YOUR OBJECTIVE: Would you please retype, exactly, the lines of the listing below between the line with "revert acc. induction" and the line with "name) FtFile) ∨", inclusive?

EXTRACTED INFORMATION:
--------------------------------
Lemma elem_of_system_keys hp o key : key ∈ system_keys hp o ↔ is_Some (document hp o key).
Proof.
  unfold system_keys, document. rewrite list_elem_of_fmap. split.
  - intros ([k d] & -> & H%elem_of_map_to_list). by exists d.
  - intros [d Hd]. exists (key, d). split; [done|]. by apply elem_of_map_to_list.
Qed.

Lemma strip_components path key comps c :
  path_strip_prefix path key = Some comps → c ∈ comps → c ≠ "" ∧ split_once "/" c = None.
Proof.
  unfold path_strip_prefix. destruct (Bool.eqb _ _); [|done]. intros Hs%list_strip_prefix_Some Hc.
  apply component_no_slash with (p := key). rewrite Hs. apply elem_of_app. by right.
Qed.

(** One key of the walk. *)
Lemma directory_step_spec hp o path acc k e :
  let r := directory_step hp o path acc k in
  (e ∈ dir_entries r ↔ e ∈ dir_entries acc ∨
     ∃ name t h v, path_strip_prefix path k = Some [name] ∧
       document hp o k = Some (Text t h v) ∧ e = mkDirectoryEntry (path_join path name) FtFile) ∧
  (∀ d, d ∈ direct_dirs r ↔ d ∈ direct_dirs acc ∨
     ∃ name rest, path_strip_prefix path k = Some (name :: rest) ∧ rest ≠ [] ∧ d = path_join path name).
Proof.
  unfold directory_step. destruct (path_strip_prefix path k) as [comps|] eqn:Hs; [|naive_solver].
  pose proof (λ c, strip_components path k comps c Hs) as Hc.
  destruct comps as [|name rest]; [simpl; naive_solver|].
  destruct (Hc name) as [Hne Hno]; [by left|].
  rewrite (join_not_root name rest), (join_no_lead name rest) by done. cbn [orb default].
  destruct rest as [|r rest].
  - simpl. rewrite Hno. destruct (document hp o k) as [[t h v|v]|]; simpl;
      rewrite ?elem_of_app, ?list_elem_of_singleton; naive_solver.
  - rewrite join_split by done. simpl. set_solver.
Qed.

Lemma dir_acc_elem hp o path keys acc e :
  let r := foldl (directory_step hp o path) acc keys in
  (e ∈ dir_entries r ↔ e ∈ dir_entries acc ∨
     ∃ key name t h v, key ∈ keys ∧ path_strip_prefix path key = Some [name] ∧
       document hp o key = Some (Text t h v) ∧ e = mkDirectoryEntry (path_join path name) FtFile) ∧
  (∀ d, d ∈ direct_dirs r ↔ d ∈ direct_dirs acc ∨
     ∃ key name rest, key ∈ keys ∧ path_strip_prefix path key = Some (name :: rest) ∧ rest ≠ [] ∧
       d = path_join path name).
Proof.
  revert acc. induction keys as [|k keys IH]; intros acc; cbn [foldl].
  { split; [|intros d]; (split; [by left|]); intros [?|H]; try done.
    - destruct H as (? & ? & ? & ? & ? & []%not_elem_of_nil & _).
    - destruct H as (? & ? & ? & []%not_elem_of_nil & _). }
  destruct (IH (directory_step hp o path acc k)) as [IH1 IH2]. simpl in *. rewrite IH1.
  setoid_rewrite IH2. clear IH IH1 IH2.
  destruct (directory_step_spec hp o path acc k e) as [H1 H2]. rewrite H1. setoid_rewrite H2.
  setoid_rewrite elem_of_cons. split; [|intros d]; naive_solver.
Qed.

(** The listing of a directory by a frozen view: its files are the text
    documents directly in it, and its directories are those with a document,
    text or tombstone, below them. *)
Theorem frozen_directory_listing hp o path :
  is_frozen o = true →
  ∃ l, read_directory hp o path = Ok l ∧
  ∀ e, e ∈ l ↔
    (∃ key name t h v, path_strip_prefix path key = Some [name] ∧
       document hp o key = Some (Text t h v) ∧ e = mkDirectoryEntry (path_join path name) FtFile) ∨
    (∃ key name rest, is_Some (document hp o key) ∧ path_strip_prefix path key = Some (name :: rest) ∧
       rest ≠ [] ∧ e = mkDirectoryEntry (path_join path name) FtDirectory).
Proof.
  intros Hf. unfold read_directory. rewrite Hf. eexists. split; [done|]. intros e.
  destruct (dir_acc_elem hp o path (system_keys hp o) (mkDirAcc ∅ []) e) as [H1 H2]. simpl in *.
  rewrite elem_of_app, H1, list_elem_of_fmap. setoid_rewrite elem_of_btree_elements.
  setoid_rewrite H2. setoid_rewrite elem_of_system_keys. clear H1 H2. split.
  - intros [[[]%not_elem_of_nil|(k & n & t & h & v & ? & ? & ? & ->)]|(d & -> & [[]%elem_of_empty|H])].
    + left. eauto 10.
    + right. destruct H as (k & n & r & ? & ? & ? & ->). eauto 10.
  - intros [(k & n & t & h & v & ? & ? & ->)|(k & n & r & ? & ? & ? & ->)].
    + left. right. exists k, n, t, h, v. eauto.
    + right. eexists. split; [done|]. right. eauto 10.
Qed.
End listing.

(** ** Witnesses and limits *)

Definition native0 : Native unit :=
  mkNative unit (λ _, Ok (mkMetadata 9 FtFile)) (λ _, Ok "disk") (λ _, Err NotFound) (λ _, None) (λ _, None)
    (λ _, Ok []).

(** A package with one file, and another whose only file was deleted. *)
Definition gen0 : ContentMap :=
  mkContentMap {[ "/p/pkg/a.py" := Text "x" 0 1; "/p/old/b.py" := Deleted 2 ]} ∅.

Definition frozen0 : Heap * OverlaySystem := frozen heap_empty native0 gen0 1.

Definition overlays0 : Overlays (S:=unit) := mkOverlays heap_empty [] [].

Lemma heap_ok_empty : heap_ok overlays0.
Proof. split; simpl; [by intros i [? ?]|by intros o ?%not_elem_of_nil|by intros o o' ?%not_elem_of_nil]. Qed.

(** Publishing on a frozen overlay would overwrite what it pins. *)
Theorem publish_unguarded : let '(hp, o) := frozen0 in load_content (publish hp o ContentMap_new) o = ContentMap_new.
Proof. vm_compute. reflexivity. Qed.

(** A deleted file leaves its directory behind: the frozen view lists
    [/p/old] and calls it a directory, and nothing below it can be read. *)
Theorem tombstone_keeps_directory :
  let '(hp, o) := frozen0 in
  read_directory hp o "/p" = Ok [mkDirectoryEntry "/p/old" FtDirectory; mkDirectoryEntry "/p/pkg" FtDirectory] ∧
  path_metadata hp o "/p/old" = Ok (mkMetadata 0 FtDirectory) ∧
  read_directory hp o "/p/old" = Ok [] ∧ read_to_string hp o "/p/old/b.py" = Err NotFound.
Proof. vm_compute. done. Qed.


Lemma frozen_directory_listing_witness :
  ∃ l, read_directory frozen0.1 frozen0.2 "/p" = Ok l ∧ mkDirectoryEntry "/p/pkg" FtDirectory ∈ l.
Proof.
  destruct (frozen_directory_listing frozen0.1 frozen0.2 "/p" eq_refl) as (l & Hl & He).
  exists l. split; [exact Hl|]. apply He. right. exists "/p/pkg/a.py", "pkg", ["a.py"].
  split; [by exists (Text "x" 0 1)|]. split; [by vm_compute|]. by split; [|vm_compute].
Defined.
--------------------------------
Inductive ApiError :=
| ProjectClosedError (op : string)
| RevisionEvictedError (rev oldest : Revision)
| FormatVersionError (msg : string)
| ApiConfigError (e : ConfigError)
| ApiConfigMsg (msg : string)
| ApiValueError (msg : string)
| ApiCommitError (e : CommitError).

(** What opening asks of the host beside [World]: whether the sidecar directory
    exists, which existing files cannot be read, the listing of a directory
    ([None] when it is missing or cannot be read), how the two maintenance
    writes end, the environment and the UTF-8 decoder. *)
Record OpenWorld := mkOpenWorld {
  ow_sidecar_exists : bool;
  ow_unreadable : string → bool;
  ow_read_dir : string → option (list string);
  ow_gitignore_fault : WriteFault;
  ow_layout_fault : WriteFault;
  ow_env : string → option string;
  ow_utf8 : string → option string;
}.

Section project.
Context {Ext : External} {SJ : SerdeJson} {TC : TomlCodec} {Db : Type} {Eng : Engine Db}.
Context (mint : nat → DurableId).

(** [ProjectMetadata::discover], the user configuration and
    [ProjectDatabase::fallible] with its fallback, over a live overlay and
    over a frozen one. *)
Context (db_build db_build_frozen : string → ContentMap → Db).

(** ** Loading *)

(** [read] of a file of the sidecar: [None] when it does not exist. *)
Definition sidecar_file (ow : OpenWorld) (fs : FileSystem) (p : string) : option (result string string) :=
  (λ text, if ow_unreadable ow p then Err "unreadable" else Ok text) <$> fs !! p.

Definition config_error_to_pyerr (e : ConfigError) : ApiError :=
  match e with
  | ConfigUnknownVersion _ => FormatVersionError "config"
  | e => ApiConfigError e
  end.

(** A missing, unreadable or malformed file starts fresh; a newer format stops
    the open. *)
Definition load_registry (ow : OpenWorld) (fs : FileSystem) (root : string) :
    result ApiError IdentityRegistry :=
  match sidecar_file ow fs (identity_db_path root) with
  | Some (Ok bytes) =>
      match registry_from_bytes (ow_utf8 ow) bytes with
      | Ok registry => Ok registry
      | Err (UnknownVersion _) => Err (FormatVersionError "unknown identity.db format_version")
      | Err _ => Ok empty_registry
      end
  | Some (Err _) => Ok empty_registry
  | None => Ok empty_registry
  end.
--------------------------------
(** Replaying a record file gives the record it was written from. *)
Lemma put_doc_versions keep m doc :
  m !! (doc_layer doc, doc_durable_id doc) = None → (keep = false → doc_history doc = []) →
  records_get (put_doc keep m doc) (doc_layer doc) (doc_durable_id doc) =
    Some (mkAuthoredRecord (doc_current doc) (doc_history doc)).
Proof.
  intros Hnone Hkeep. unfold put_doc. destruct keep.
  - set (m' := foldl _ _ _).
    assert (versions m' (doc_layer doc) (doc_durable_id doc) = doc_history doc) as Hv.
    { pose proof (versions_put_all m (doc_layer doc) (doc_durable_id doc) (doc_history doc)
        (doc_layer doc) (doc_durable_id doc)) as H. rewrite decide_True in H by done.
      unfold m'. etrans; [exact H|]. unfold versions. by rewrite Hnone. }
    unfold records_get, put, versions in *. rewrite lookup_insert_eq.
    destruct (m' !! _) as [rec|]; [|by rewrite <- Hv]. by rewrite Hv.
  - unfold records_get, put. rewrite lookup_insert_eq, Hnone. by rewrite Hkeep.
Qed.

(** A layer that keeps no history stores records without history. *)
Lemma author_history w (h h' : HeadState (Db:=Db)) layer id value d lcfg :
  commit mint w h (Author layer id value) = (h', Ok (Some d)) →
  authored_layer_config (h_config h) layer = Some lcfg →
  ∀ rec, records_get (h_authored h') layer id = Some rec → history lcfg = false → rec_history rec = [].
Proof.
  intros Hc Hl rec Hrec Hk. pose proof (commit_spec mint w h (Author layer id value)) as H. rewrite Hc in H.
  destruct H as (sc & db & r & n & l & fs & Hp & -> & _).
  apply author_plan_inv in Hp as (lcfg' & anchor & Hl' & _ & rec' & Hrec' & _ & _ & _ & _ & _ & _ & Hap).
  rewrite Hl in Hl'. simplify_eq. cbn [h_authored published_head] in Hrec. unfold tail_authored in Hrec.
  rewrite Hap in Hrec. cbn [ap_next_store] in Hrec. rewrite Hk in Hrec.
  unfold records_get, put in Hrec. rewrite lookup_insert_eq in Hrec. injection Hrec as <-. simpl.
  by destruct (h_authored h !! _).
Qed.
--------------------------------
TASK OUTPUT:
  revert acc. induction keys as [|k keys IH]; intros acc; cbn [foldl].
  { split; [|intros d]; (split; [by left|]); intros [?|H]; try done.
    - destruct H as (? & ? & ? & ? & ? & []%not_elem_of_nil & _).
    - destruct H as (? & ? & ? & []%not_elem_of_nil & _). }
  destruct (IH (directory_step hp o path acc k)) as [IH1 IH2]. simpl in *. rewrite IH1.
  setoid_rewrite IH2. clear IH IH1 IH2.
  destruct (directory_step_spec hp o path acc k e) as [H1 H2]. rewrite H1. setoid_rewrite H2.
  setoid_rewrite elem_of_cons. split; [|intros d]; naive_solver.
Qed.

(** The listing of a directory by a frozen view: its files are the text
    documents directly in it, and its directories are those with a document,
    text or tombstone, below them. *)
Theorem frozen_directory_listing hp o path :
  is_frozen o = true →
  ∃ l, read_directory hp o path = Ok l ∧
  ∀ e, e ∈ l ↔
    (∃ key name t h v, path_strip_prefix path key = Some [name] ∧
       document hp o key = Some (Text t h v) ∧ e = mkDirectoryEntry (path_join path name) FtFile) ∨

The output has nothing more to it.